In I Love You, Beth Cooper, nerdy valedictorian Dennis Cooverman (Paul Rust) stands before his graduating class and breaks away from the usual "look back/look forward" tradition of the event and decides to break away a little bit -- and profess his love for Beth Cooper (Hayden Panettiere). If Beth and Dennis were dating, it'd be an over-the-top sentimental gesture; the fact of the matter is, though, that Dennis and Beth have never spoken. Dennis has, through the miracle of alphabetical seating, gazed on Beth's hair for years and built his image of her into an undying feeling -- or, as he regrettably phrases it in his valedictory address, "I've loved you from behind for years. ..."
And that joke is I Love You, Beth Cooper, in a nutshell; a little eager to shock, a little clumsy, a little bit too eager to make the joke. Directed by Chris Columbus (who gave us such '80s teen-comedies as Adventures in Babysitting and The Goonies), I Love You, Beth Cooper is based on a novel by Larry Doyle, who's written for programs from The Simpsons to Beavis and Butt-Head; the novel is a swift, if shallow read, so clearly attempting to invert and re-invent teen movie moments that it begins each chapter with a quote from the classics of the canon from Rushmore to Risky Business. When his parents tell him to have fun in his last summer before college, Dennis offers that "This whole teenage, coming-of-age thing, it's a relatively new construct; it was invented in the '50s. ..." Well, sure, but "that whole teenage, coming-of-age thing" was re-invented in the '80s by the kinds of movies I Love You, Beth Cooper wants, and fails, to imitate; what plays as tribute on the page feels like rip-off on the screen.
But it would be one thing if I Love You, Beth Cooper simply chose to walk in the footsteps of the giants that came before it; the bigger problem is that it stumbles, badly, from the get-go. Doyle adapts his own novel, and what was thin on the page becomes even moreso on screen. Why, for but one example, is it that we're supposed to even care if Dennis finds happiness or something like it? Many films confuse protagonist with hero, but just because a character's in the lead role often isn't enough reason for us to care about them; nerdy, nasal and not-that-likable, Rust's Dennis gets dragged from scene to scene without ever really giving us a reason to go along for the ride.

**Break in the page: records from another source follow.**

Lemma rotation_spec now root hist fs :
  lists_by_time -> root <> hist ->
  let fs1 := after_move now root hist fs in
  let fs2 := moveOldNotificationsToHistoryAndCleanHistory entryList now root hist fs in
  (forall x, fs2 !! (root, x) = if decide (x ∈ kept_shown (entryList root fs)) then fs !! (root, x) else None)
  /\ (forall x, fs1 !! (hist, x) =
        match fs !! (hist, x) with
        | Some f => Some f
        | None => if decide (x ∈ moved_out (entryList root fs))
                  then (fun f => mkFile now (contents f)) <$> fs !! (root, x) else None
        end)
  /\ (forall x, fs2 !! (hist, x) = if decide (x ∈ kept_history (entryList hist fs1)) then fs1 !! (hist, x) else None)
  /\ (forall d x, d <> root -> d <> hist -> fs2 !! (d, x) = fs !! (d, x)).
Proof.
  intros Hl Hrh fs1 fs2. subst fs2. rewrite rotation_folds. fold fs1.
  pose proof (NoDup_moved root fs Hl) as Hnd.
  assert (H1 : forall k, fs1 !! k = _) by (intros k; by apply moved_lookup).
  assert (H2 : forall k, fold_left (fun fs x => remove_file (hist, x) fs)
    (rev (drop 101 (entryList hist fs1))) fs1 !! k = _) by (intros k; by apply removed_lookup).
  split_and!.
  - intros x. rewrite H2, H1. cbn [fst snd]. rewrite decide_False by intuition congruence.
    destruct (fs !! (root, x)) as [f|] eqn:E.
    + pose proof (listed_split 8 root fs x Hl ltac:(by eexists)) as Hs. unfold kept_shown, moved_out.
      repeat case_decide; try done; exfalso; rewrite ?elem_of_rev in *; intuition congruence.
    + repeat case_decide; done.
  - intros x. rewrite H1. cbn [fst snd]. rewrite decide_False by intuition congruence.
    destruct (fs !! (hist, x)) as [f|] eqn:E; repeat case_decide; try done;
      rewrite ?elem_of_rev in *; intuition congruence.
  - intros x. rewrite H2. cbn [fst snd].
    destruct (fs1 !! (hist, x)) as [f|] eqn:E.
    + pose proof (listed_split 101 hist fs1 x Hl ltac:(by eexists)) as Hs. unfold kept_history.
      repeat case_decide; try done; exfalso; rewrite ?elem_of_rev in *; intuition congruence.
    + repeat case_decide; done.
  - intros d x Hr Hh. rewrite H2, H1. cbn [fst snd].
    rewrite !decide_False by intuition congruence. done.
Qed.

(** C38: the rotation keeps, unchanged, the eight most recent notifications and
    moves exactly the other ones to the history, where a copy with the same
    contents appears unless a file of that name is there already; of the history
    it keeps, unchanged, the 101 most recent files.  No other directory is
    touched. *)
Theorem rotation_keeps_the_newest now root hist fs :
  lists_by_time -> root <> hist ->
  let fs1 := after_move now root hist fs in
  let fs2 := moveOldNotificationsToHistoryAndCleanHistory entryList now root hist fs in
  (forall x, fs2 !! (root, x) = if decide (x ∈ kept_shown (entryList root fs)) then fs !! (root, x) else None)
  /\ (forall x, fs1 !! (hist, x) =
        match fs !! (hist, x) with
        | Some f => Some f
        | None => if decide (x ∈ moved_out (entryList root fs))
                  then (fun f => mkFile now (contents f)) <$> fs !! (root, x) else None
        end)
  /\ (forall x, fs2 !! (hist, x) = if decide (x ∈ kept_history (entryList hist fs1)) then fs1 !! (hist, x) else None)
  /\ (forall d x, d <> root -> d <> hist -> fs2 !! (d, x) = fs !! (d, x)).
Proof. apply rotation_spec. Qed.
Definition printUsage : prog unit :=
  each (map (fun l => Cout (bs l))
    [""; "Usage: "; "  svdshell [option] [command]"; "  svdshell --uid=700 pstree";
     "  svdshell -u700 -- ls -la"; ""; "Options:"; "  -h, --help                This message.";
     "  -n, --non-interactive     Force non-interactive mode.";
     "  -u, --uid=<uid>           Spawn command with <uid> privileges.";
     "  -v, --version             Show copyright and version information."]%string).

(** The [getopt_long] loop; the state is [uid] and [interactive]. *)
Fixpoint options (n : nat) (uid : Z) (interactive : bool) : prog (Z * bool) :=
  match n with
  | O => NoFuel
  | S n' =>
      let* opt := perform Getopt in
      match opt with
      | None => Ret (uid, interactive)
      | Some (c, optarg) =>
          if Ascii.eqb c "h" then let* _ := printUsage in Exit 0
          else if Ascii.eqb c "u" then
            if negb (uid =? 0) then
              let* _ := say "You are not allowed to specify custom uid!" in Exit ROOT_UID_ERROR
            else
              match optarg ≫= scan_int32 with
              | Some optUid =>
                  if optUid <? 0 then let* _ := say "Ambigous uid given!" in Exit AMBIGOUS_ENTRY_ERROR
                  else options n' optUid interactive
              | None => let* _ := say "Ambigous uid given!" in Exit AMBIGOUS_ENTRY_ERROR
              end
          else if Ascii.eqb c "n" then options n' uid false
          else if Ascii.eqb c "v" then Exit 0
          else if Ascii.eqb c "?" || Ascii.eqb c ":" then Exit GETOPT_ERROR
          else options n' uid interactive
      end
  end.

Definition home_of (n : nat) (uid : Z) : prog bytes :=
  if uid =? 0 then Ret SYSTEMUSERS_HOME_DIR
  else
    let* userName := gatherUserNameFromDirEntry n (to_int32 uid) USERS_HOME_DIR in
    match userName with
    | Some name => Ret (USERS_HOME_DIR ++ bs "/" ++ name)
    | None => getUserHomeDirAndAskForName n
    end.

Definition main (n : nat) (argv : list bytes) : prog Z :=
  let* _ := printVersion in
  let* me := perform Getuid in
  let* tty := perform (Isatty STDIN_FILENO) in
  let* (uid, interactive) := options n me tty in
  let* optind := perform Optind in
  let arguments :=
    if (optind <? length argv)%nat then drop optind argv else [DEFAULT_SHELL_COMMAND; bs "-s"] in
  let* homeDir := home_of n uid in
  let* present := fileExists (cstr homeDir) in
  let* _ :=
    (if present : bool then skip
     else
       let* _ := perform (Mkdir (cstr homeDir) (Z.lor S_IRWXU S_IXOTH)) in
       let* _ := perform (Chown (cstr homeDir) uid DEFAULT_USER_GROUP) in skip) in
  let* r := perform (Setuid uid) in
  if negb (r =? 0) then let* _ := say "Error setuid to uid: " in Exit SETUID_ERROR
  else
    let* _ := execute n interactive arguments (to_int32 uid) in
    Ret 0.

End Shell.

And if anything, Panettiere has it worse than Rust; Beth's a hastily-patched together Frankestein's hottie, with a slamming body and a tragic past. She even gives Dennis a pass for the film's opening declaration: "You embarrassed me, but it was so sweet, I'll let you live." Which symbolizes another problem with I Love You, Beth Cooper, in that it never revs up enough to work as purely frantic farce or slows down enough to make us feel its characters are real. As Beth takes Dennis from peril to party, danger to downtime, she has to be a cartoon object of desire with a juicy outside and a fully-formed character with an earnest heart, plus convince us that she's kinda sorta falling for Dennis's charms. Panettiere can't pull this off working with Doyle's script; I'm not sure Meryl Streep or Katharine Hepburn could. Dennis claims "I Love You, Beth Cooper," but what kills the film is the fact that he -- and we -- don't even know her.
There's one scene in I Love You, Beth Cooper that I laughed at -- where Dennis's even-more-socially-awkward sidekick Rick (Jack Carpenter), who has spent the majority of the film quoting great movies, protesting he's not gay and making us want to strangle him -- flashes back to the childhood trauma that's made him work to be a master of High School's cruelest form of boy-to-boy combat. That's one moment in a very long film, although grown-ups who stumble, mistakenly, into I Love You, Beth Cooper will also possibly laugh at the sight of Alan Ruck -- Cameron from Ferris Bueller's Day Off -- playing Dennis's dad, if only because their chuckles will hide the encroaching sense of their own mortality that sight creates. Doyle and Columbus could have either made their film a full-on farce, frenzied and frantic, or slowed it down and made it a real look at affection and moving on in that summer after high school ends; flip-flopping between those two is just one of the reasons that I Love You, Beth Cooper's graduation day comedy flunks.
Alan Ruck was Cameron!? Holy crap, he IS getting old...
When Cameron was in Egypt's land...
Let my Cameron go....
Posted by: Fiirvoen (Jason) | July 10, 2009 at 10:47 AM
i'll see anything with hayden bennett in it!.
Posted by: Vital1 | July 14, 2009 at 02:05 PM
I wanted to see this film with my mother, is this a good movie? When is it going to be available at any Redbox location?